[DATA FOR THIS TASK — start]

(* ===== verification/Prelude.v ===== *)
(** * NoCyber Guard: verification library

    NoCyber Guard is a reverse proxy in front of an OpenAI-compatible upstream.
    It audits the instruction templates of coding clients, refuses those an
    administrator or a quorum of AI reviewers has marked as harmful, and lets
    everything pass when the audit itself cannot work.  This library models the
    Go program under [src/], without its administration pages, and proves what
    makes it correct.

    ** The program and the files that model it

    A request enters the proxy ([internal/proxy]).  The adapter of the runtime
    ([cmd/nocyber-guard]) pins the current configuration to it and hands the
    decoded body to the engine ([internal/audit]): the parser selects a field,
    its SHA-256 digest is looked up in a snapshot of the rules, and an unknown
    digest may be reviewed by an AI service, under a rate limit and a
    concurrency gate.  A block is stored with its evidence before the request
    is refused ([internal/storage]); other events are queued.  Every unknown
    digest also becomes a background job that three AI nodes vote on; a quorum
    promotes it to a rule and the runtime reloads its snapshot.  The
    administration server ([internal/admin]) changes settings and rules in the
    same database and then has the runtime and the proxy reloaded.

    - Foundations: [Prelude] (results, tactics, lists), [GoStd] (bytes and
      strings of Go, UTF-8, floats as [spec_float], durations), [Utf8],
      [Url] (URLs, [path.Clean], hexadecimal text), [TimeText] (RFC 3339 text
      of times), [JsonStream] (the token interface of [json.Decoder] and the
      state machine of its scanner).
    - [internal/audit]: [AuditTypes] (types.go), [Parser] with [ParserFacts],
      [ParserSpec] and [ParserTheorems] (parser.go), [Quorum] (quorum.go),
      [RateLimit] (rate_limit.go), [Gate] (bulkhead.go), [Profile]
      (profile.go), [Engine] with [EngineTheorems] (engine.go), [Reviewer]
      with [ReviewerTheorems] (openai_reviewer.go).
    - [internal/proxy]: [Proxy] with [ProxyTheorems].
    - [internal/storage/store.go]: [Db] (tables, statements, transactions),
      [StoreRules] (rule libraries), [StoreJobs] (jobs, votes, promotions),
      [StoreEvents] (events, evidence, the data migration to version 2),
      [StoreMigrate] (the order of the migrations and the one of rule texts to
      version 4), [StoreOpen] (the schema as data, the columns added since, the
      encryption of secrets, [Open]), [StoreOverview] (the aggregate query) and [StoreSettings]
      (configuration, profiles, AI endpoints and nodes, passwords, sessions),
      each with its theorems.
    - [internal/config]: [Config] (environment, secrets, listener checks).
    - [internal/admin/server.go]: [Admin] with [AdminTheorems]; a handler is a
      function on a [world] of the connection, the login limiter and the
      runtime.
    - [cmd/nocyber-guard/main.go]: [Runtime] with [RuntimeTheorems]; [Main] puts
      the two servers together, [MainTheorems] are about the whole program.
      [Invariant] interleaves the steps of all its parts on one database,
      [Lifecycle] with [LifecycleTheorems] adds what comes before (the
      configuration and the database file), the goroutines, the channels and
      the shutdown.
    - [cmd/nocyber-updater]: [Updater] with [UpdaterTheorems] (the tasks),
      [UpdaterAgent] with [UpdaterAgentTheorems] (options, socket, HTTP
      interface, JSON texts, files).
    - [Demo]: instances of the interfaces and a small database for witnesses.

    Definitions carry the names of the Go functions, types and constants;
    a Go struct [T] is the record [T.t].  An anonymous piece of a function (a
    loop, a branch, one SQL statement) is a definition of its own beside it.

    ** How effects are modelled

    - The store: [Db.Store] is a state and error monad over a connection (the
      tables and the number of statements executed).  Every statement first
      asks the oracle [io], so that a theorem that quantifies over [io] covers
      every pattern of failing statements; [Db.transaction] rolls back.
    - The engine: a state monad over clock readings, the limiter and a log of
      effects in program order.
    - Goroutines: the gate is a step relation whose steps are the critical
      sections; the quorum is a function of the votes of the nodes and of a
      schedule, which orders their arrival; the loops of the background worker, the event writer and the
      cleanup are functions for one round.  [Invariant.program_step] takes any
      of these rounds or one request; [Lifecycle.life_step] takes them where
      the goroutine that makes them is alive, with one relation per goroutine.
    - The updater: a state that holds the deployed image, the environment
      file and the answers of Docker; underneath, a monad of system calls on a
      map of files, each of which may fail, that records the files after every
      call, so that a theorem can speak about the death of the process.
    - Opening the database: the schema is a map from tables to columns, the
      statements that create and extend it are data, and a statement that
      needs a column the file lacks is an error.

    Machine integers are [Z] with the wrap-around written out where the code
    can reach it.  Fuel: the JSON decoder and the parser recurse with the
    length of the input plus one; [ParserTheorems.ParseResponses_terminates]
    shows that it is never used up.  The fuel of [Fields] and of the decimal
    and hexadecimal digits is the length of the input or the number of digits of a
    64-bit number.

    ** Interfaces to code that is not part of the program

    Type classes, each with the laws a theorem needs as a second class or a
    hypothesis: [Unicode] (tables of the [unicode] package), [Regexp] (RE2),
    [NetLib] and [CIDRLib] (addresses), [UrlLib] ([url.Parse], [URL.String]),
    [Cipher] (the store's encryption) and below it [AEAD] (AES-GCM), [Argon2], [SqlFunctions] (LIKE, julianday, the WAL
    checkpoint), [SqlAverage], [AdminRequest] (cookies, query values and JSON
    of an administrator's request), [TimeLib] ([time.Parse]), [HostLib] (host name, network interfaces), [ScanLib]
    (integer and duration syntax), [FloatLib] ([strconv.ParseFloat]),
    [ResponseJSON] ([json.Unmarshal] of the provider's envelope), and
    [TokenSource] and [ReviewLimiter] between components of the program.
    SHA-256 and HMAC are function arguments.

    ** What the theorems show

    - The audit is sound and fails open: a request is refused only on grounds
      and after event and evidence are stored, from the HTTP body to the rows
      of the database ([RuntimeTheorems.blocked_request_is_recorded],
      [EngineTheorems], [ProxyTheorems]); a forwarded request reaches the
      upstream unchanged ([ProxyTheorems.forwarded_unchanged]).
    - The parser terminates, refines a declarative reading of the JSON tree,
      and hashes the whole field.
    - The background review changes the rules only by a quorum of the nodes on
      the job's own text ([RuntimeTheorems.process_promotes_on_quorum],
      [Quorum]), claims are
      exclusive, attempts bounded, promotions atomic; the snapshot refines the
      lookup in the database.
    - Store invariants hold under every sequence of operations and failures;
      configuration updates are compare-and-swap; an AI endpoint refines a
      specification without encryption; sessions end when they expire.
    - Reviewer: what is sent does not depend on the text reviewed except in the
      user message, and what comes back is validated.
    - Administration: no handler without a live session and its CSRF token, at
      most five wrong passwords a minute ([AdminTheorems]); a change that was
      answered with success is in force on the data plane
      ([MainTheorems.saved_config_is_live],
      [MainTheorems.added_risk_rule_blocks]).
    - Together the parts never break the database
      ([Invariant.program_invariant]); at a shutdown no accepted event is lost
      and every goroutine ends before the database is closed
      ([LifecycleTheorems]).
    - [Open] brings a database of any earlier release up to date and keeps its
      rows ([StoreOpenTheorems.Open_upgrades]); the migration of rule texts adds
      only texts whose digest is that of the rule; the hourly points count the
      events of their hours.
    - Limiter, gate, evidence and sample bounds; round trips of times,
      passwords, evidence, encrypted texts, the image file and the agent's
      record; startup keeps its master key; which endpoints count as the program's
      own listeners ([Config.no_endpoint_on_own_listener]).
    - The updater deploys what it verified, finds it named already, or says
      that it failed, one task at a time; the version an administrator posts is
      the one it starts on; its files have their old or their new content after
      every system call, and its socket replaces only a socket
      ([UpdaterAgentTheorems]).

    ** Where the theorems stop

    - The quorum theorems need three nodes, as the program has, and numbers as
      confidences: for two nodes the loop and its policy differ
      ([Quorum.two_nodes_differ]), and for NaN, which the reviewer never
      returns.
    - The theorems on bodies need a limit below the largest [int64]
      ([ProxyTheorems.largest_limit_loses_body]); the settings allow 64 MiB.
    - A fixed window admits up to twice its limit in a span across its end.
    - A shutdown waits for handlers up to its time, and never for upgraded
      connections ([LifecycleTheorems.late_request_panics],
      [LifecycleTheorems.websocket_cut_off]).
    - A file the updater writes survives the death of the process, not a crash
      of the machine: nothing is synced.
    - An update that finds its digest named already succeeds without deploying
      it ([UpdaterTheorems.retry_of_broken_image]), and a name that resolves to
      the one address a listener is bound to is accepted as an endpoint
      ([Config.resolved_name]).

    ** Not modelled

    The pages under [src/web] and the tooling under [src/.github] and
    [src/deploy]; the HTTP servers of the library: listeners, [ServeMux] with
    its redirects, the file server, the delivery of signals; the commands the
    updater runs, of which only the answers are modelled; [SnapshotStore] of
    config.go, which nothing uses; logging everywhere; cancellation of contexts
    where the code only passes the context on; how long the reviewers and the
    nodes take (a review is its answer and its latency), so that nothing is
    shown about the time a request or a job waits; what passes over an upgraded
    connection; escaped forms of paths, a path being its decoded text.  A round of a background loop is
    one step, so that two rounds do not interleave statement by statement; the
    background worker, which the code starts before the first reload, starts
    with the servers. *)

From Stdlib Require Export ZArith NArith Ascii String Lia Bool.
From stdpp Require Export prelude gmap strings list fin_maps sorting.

[DATA FOR THIS TASK — finish]

■ EXERCISE
Among the entries above, find the line with "A request enters" and the line with "is refused ([internal/storage]);"; give again exactly these two lines and all lines between them.

■ EXERCISE RESPONSE
    A request enters the proxy ([internal/proxy]).  The adapter of the runtime
    ([cmd/nocyber-guard]) pins the current configuration to it and hands the
    decoded body to the engine ([internal/audit]): the parser selects a field,
    its SHA-256 digest is looked up in a snapshot of the rules, and an unknown
    digest may be reviewed by an AI service, under a rate limit and a
    concurrency gate.  A block is stored with its evidence before the request
    is refused ([internal/storage]); other events are queued.  Every unknown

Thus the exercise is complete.